▶ Task directions: Extract each line holding the word "Arguments" from the entries.

▶ Data:

------------------------------

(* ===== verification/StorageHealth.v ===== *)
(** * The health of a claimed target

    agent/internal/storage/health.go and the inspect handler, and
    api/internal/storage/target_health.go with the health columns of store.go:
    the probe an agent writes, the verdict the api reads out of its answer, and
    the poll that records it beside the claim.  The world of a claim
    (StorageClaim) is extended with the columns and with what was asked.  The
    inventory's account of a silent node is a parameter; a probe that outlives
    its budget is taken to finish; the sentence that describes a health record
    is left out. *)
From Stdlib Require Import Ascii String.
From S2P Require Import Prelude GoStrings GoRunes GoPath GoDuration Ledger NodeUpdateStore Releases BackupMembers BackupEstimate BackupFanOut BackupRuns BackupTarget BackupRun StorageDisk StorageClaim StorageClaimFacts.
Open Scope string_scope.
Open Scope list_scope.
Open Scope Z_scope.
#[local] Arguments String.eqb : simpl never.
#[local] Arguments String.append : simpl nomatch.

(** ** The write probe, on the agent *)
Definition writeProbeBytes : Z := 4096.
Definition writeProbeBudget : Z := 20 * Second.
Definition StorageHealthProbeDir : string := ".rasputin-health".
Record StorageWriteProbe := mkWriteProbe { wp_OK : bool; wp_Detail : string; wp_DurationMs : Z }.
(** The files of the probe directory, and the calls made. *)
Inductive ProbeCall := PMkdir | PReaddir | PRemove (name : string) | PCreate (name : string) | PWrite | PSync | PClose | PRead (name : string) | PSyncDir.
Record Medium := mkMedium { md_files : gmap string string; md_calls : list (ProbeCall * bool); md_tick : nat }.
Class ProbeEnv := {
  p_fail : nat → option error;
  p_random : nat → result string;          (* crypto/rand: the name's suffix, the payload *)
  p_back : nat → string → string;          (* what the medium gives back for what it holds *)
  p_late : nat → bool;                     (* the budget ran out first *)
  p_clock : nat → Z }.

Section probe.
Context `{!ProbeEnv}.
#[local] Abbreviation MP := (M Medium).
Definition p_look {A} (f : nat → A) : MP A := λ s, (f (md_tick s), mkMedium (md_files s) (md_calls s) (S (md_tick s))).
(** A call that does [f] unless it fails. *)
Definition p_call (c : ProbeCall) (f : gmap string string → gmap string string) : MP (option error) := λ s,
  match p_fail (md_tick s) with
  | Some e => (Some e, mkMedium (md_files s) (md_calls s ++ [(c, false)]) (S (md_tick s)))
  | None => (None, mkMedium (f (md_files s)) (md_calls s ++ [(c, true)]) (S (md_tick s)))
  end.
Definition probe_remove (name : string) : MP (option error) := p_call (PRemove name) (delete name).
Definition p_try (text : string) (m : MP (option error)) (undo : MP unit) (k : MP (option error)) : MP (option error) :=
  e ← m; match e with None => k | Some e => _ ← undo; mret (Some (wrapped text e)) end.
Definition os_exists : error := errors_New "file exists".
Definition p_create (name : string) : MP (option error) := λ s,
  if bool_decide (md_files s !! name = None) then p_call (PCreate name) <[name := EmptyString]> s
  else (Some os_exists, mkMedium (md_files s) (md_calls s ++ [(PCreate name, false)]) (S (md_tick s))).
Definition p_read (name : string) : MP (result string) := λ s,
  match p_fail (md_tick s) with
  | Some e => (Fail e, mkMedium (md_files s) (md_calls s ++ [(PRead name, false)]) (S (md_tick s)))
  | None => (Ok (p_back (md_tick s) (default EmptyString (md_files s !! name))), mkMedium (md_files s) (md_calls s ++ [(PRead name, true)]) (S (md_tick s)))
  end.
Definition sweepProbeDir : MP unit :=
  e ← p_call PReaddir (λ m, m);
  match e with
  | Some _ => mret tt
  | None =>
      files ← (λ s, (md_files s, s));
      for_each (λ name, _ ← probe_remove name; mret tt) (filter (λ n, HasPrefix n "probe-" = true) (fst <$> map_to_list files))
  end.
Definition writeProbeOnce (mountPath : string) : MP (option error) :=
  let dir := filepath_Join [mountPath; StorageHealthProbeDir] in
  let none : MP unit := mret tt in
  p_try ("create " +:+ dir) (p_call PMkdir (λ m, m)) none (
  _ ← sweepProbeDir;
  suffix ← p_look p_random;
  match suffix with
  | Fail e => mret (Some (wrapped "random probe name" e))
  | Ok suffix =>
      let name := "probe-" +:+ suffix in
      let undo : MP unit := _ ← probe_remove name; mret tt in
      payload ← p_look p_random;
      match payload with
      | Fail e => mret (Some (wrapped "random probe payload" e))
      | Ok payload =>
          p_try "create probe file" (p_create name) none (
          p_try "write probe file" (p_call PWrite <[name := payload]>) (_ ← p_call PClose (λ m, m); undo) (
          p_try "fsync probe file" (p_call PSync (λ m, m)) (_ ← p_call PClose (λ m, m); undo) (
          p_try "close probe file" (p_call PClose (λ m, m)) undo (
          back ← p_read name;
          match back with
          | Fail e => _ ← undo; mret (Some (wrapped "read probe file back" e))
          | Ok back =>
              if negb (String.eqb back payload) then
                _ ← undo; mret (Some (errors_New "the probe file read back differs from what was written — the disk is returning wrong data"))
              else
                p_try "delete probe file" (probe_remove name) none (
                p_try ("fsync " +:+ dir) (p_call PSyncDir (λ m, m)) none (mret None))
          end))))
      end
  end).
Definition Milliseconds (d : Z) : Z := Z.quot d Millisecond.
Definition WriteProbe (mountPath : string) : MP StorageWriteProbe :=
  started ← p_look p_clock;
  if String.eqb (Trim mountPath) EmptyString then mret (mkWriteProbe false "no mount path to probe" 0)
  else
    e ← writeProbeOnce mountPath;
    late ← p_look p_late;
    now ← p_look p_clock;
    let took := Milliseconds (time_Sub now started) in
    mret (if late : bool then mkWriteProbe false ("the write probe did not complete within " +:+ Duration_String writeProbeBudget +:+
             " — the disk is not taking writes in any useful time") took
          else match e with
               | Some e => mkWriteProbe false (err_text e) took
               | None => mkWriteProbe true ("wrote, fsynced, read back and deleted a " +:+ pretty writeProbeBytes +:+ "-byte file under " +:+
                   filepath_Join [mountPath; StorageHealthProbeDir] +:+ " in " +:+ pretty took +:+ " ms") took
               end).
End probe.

------------------------------

▶ Output of the exercise:
#[local] Arguments String.eqb : simpl never.
#[local] Arguments String.append : simpl nomatch.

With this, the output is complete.